Check every line below for the word "specialize" and give only the number of lines where it appears.

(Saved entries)

● ● ● ● ●

(* ===== verification/Cycles.v ===== *)
(** * The dependency-cycle search of the store (internal/state/workunits.go)

    [findWorkUnitCycle] walks the dependency graph of a task with an explicit
    stack.  A pair it reports lies on a cycle; when it reports none the graph
    is acyclic; it ends when no unit is required twice; and it does not end on
    some acyclic graphs in which a unit is. *)

From stdpp Require Import relations.
From S2P Require Import Prelude GoTime Text.

Local Open Scope runstead_scope.

(** ** The search *)

Inductive Color := White | Gray | Black.

#[export] Instance Color_eq_dec : EqDecision Color.
Proof. solve_decision. Defined.

(** The graph: a unit and the units it requires. *)
Abbreviation Edges := (gmap string (list string)).
Abbreviation Colors := (gmap string Color).

Definition color_of (color : Colors) (unit : string) : Color := default White (color !! unit).

Definition deps_of (edges : Edges) (unit : string) : list string :=
  sort_Strings (default [] (edges !! unit)).

(** The loop over the dependencies of [current]: a gray one is reported, a white
    one is pushed.  The top of the stack is the head of the list. *)
Fixpoint scan_deps (color : Colors) (current : string) (deps : list string)
    (stack : list string) (pushed : bool) : (string * string) + (list string * bool) :=
  match deps with
  | [] => inr (stack, pushed)
  | dependency :: deps' =>
    match color_of color dependency with
    | Gray => inl (current, dependency)
    | White => scan_deps color current deps' (dependency :: stack) true
    | Black => scan_deps color current deps' stack pushed
    end
  end.

(** One turn of the inner loop, with [current] on top of the stack. *)
Definition walk_step (edges : Edges) (color : Colors) (current : string) (rest : list string)
    : (string * string) + (Colors * list string) :=
  match color_of color current with
  | Gray => inr (<[current := Black]> color, rest)
  | Black => inr (color, current :: rest)
  | White =>
    let color := <[current := Gray]> color in
    match scan_deps color current (deps_of edges current) (current :: rest) false with
    | inl cycle => inl cycle
    | inr (stack, true) => inr (color, stack)
    | inr (_, false) => inr (<[current := Black]> color, rest)
    end
  end.

(** The inner loop, until the stack is empty; [None] when the fuel ends. *)
Fixpoint walk (edges : Edges) (fuel : nat) (color : Colors) (stack : list string)
    : option ((string * string) + Colors) :=
  match stack with
  | [] => Some (inr color)
  | current :: rest =>
    match fuel with
    | O => None
    | S fuel' =>
      match walk_step edges color current rest with
      | inl cycle => Some (inl cycle)
      | inr (color, stack) => walk edges fuel' color stack
      end
    end
  end.

(** The outer loop over the sorted units. *)
Fixpoint search (edges : Edges) (fuel : nat) (units : list string) (color : Colors)
    : option (option (string * string)) :=
  match units with
  | [] => Some None
  | start :: units' =>
    if bool_decide (color_of color start = White) then
      match walk edges fuel color [start] with
      | None => None
      | Some (inl cycle) => Some (Some cycle)
      | Some (inr color) => search edges fuel units' color
      end
    else search edges fuel units' color
  end.

Definition find_cycle (fuel : nat) (edges : Edges) : option (option (string * string)) :=
  search edges fuel (sort_Strings (map_to_list edges).*1) ∅.

(** The empty string means that there is no cycle. *)
Definition findWorkUnitCycle (fuel : nat) (edges : Edges) : option string :=
  found ← find_cycle fuel edges;
  Some (match found with Some (current, dependency) => current +:+ " -> " +:+ dependency | None => "" end).

Example findWorkUnitCycle_loop :
  findWorkUnitCycle 10 {["a" := ["b"]; "b" := ["c"]; "c" := ["a"]]} = Some "c -> a".
Proof. by vm_compute. Qed.

Example findWorkUnitCycle_chain :
  findWorkUnitCycle 10 {["a" := ["b"; "d"]; "b" := ["c"]]} = Some "".
Proof. by vm_compute. Qed.

(** ** What the search is about *)

Definition requires (edges : Edges) (x y : string) : Prop := y ∈ default [] (edges !! x).

Definition acyclic (edges : Edges) : Prop := ∀ x, ¬ tc (requires edges) x x.

(** Every unit is required by at most one unit, and once. *)
Definition required_once (edges : Edges) : Prop :=
  (∀ x, NoDup (default [] (edges !! x))) ∧
  ∀ x y z, requires edges x z → requires edges y z → x = y.

Lemma elem_of_deps edges x y : y ∈ deps_of edges x ↔ requires edges x y.
Proof. by rw /deps_of /sort_Strings merge_sort_Permutation. Qed.

Lemma color_of_insert color x c y :
  color_of (<[x := c]> color) y = if bool_decide (x = y) then c else color_of color y.
Proof. rw /color_of. case_bool_decide as Heq; [rw -Heq|]; by simplify_map_eq. Qed.

(** What the loop over the dependencies does. *)
Lemma scan_deps_spec color current deps stack pushed :
  match scan_deps color current deps stack pushed with
  | inl (x, y) => x = current ∧ y ∈ deps ∧ color_of color y = Gray
  | inr (stack', pushed') => ∃ new, stack' = new ++ stack ∧ sublist (reverse new) deps
      ∧ (∀ d, d ∈ deps → color_of color d = Black ∨ color_of color d = White ∧ d ∈ new)
      ∧ (∀ d, d ∈ new → color_of color d = White) ∧ pushed' = (pushed || bool_decide (new ≠ []))
  end.
Proof.
  revert stack pushed. induction deps as [|d deps IH]; intros stack pushed; simpl.
  { exists []. split_and!; [done|done|set_solver|set_solver|]. by destruct pushed. }
  destruct (color_of color d) eqn:E.
  - specialize (IH (d :: stack) true). destruct (scan_deps _ _ _ _ _) as [[x y]|[stack' pushed']].
    { destruct IH as (-> & ? & ?). split_and!; [done|set_solver|done]. }
    destruct IH as (new & -> & Hsub & Hall & Hnew & ->). exists (new ++ [d]). split_and!.
    + by rw -app_assoc.
    + rw reverse_app /=. by apply sublist_skip.
    + intros d' [->|Hd]%elem_of_cons; [right; set_solver|]. destruct (Hall d' Hd); set_solver.
    + set_solver.
    + by destruct new, pushed.
  - split_and!; [done|set_solver|done].
  - specialize (IH stack pushed). destruct (scan_deps _ _ _ _ _) as [[x y]|[stack' pushed']].
    { destruct IH as (-> & ? & ?). split_and!; [done|set_solver|done]. }
    destruct IH as (new & -> & Hsub & Hall & Hnew & ->). exists new. split_and!; [done| |set_solver..].
    by apply sublist_cons.
Qed.

(** ** The invariant of the walk *)

(** Black units, latest first: what a unit requires comes after it. *)
Fixpoint ordered (edges : Edges) (order : list string) : Prop :=
  match order with
  | [] => True
  | x :: order' => (x ∉ order') ∧ (∀ d, requires edges x d → d ∈ order') ∧ ordered edges order'
  end.

Lemma ordered_acyclic edges order x :
  ordered edges order → x ∈ order → ¬ tc (requires edges) x x.
Proof.
  assert (∀ order y, ordered edges order → y ∈ order → ∀ z, tc (requires edges) y z → z ∈ order)
    as Hclosed.
  { clear. intros order y Ho Hy z Htc.
    assert (∀ y, y ∈ order → ∀ z, requires edges y z → z ∈ order) as Hstep.
    { clear -Ho. induction order as [|x order IH]; [set_solver|].
      destruct Ho as (_ & Hd & Ho). intros y [->|Hy]%elem_of_cons z Hz;
        apply elem_of_cons; right; [by apply Hd|by eapply IH]. }
    induction Htc; eauto. }
  revert x. induction order as [|y order IH]; [set_solver|]. intros x (Hy & Hd & Ho).
  intros [->|Hx]%elem_of_cons; [|by apply IH].
  intros Htc. apply Hy. inv Htc; [by apply Hd|]. eapply Hclosed; [done|by apply Hd|done].
Qed.

Record well_walked (edges : Edges) (color : Colors) (stack : list string) : Prop := {
  ww_gray g : color_of color g = Gray → g ∈ stack;
  ww_path s1 x s2 g : stack = s1 ++ x :: s2 → g ∈ s2 → color_of color g = Gray →
    g ∉ s1 → g ≠ x → tc (requires edges) g x;
  ww_done s1 g s2 d : stack = s1 ++ g :: s2 → color_of color g = Gray → g ∉ s1 →
    requires edges g d → color_of color d = Black ∨ d ∈ s1;
  ww_order : ∃ order, ordered edges order ∧ ∀ x, color_of color x = Black ↔ x ∈ order
}.

Lemma app_cons_split {A} (p r s1 s2 : list A) c x :
  p ++ c :: r = s1 ++ x :: s2 →
  (∃ p2, p = s1 ++ x :: p2 ∧ s2 = p2 ++ c :: r) ∨ (s1 = p ∧ x = c ∧ s2 = r)
  ∨ (∃ r1, s1 = p ++ c :: r1 ∧ r = r1 ++ x :: s2).
Proof.
  intros [(k & -> & Hk)|(k & -> & Hk)]%app_eq_inv.
  - destruct k as [|y k]; simplify_eq/=; [right; left; by rw app_nil_r|left; eauto].
  - destruct k as [|y k]; simplify_eq/=; [right; left; by rw app_nil_r|right; right; eauto].
Qed.

(** The top of the stack turns black and is popped. *)
Lemma well_walked_pop edges color current rest :
  well_walked edges color (current :: rest) → color_of color current ≠ Black →
  (∀ d, requires edges current d → color_of color d = Black) →
  well_walked edges (<[current := Black]> color) rest.
Proof.
  intros [Hgray Hpath Hdone (order & Ho & Hblack)] Hcur Hdeps. split.
  - intros g. rw color_of_insert. case_bool_decide; [done|]. set_solver.
  - intros s1 x s2 g -> Hg. rw color_of_insert. case_bool_decide; [done|]. intros ? Hs1 Hx.
    apply (Hpath (current :: s1) x s2); set_solver.
  - intros s1 g s2 d -> Hg. rw color_of_insert. move: Hg. rw color_of_insert.
    do 2 case_bool_decide; try by auto. intros Hg Hs1 Hd.
    destruct (Hdone (current :: s1) g s2 d); set_solver.
  - exists (current :: order). split.
    + split_and!; [by rw -Hblack| |done]. intros d Hd. by apply Hblack, Hdeps.
    + intros x. rw color_of_insert elem_of_cons. case_bool_decide; [by split; auto|].
      rw Hblack. naive_solver.
Qed.

(** The top of the stack turns gray and pushes the white units it requires. *)
Lemma well_walked_push edges color current rest new :
  well_walked edges color (current :: rest) → color_of color current = White →
  (∀ d, requires edges current d → color_of color d = Black ∨ d ∈ new) →
  (∀ d, d ∈ new → d ≠ current ∧ color_of color d = White ∧ requires edges current d) →
  well_walked edges (<[current := Gray]> color) (new ++ current :: rest).
Proof.
  intros [Hgray Hpath Hdone (order & Ho & Hblack)] Hcur Hdeps Hnew. split.
  - intros g. rw color_of_insert. case_bool_decide; set_solver.
  - intros s1 x s2 g Hs Hg. rw color_of_insert. intros Hc Hs1 Hx.
    destruct (app_cons_split _ _ _ _ _ _ Hs) as [(p2 & -> & ->)|[(-> & -> & ->)|(r1 & -> & ->)]].
    + case_bool_decide as E; [subst; apply tc_once, Hnew; set_solver|].
      eapply tc_r; [|apply Hnew; set_solver].
      apply (Hpath [] current rest); [done| |done|set_solver|done].
      apply elem_of_app in Hg as [Hg|Hg]; [|set_solver].
      destruct (Hnew g ltac:(set_solver)) as (_ & ? & _). congruence.
    + case_bool_decide as E; [done|]. apply (Hpath [] current rest); set_solver.
    + case_bool_decide as E; [set_solver|]. apply (Hpath (current :: r1) x s2); set_solver.
  - intros s1 g s2 d Hs Hg Hs1 Hd. rw color_of_insert in Hg.
    destruct (app_cons_split _ _ _ _ _ _ Hs) as [(p2 & -> & ->)|[(-> & -> & ->)|(r1 & -> & ->)]].
    + destruct (Hnew g ltac:(set_solver)) as (? & ? & _). case_bool_decide; congruence.
    + destruct (Hdeps d Hd) as [Hb|?]; [|by right].
      left. rw color_of_insert bool_decide_false; congruence.
    + case_bool_decide as E; [set_solver|].
      destruct (Hdone (current :: r1) g s2 d) as [Hb|?]; [done|done|set_solver|done|left|set_solver].
      rw color_of_insert bool_decide_false; congruence.
  - exists order. split; [done|]. intros x. rw color_of_insert -Hblack.
    case_bool_decide as E; [|done]. split; congruence.
Qed.

Lemma walk_step_ok edges color current rest :
  well_walked edges color (current :: rest) →
  match walk_step edges color current rest with
  | inl (x, y) => requires edges x y ∧ rtc (requires edges) y x
  | inr (color', stack') => well_walked edges color' stack'
  end.
Proof.
  intros Hw. rw /walk_step. destruct (color_of color current) eqn:E; [| |done].
  2:{ apply well_walked_pop; [done|congruence|]. intros d Hd.
      by destruct (ww_done _ _ _ Hw [] current rest d) as [?|?%elem_of_nil];
        [done|done|set_solver|..]. }
  pose proof (scan_deps_spec (<[current := Gray]> color) current (deps_of edges current)
    (current :: rest) false) as Hscan.
  destruct (scan_deps _ _ _ _ _) as [[x y]|[stack' pushed']].
  - destruct Hscan as (-> & Hy%elem_of_deps & Hc). split; [done|].
    move: Hc. rw color_of_insert. case_bool_decide as Hyc; [by rw Hyc|]. intros Hc.
    apply tc_rtc. apply (ww_path _ _ _ Hw [] current rest); [done| |done|set_solver|done].
    apply (ww_gray _ _ _ Hw) in Hc. set_solver.
  - destruct Hscan as (new & -> & Hsub & Hall & Hnew & ->). simpl.
    assert (∀ d, requires edges current d → color_of color d = Black ∨ d ∈ new) as Hdeps.
    { intros d Hd%elem_of_deps. destruct (Hall d Hd) as [Hb|[_ ?]]; [left|by right].
      move: Hb. rw color_of_insert. by case_bool_decide. }
    assert (∀ d, d ∈ new → d ≠ current ∧ color_of color d = White ∧ requires edges current d)
      as Hin.
    { intros d Hd. pose proof (Hnew d Hd) as Hc. move: Hc. rw color_of_insert.
      case_bool_decide; [done|]. intros Hc. split_and!; [done|done|].
      apply elem_of_deps. eapply elem_of_sublist; [|exact Hsub]. by apply elem_of_reverse. }
    case_bool_decide as Hne; [by apply well_walked_push|].
    subst new. rw insert_insert_eq. apply well_walked_pop; [done|congruence|].
    intros d Hd. by destruct (Hdeps d Hd) as [?|?%elem_of_nil].
Qed.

● ● ● ● ●

> [ANSWER TO THIS EXERCISE] 2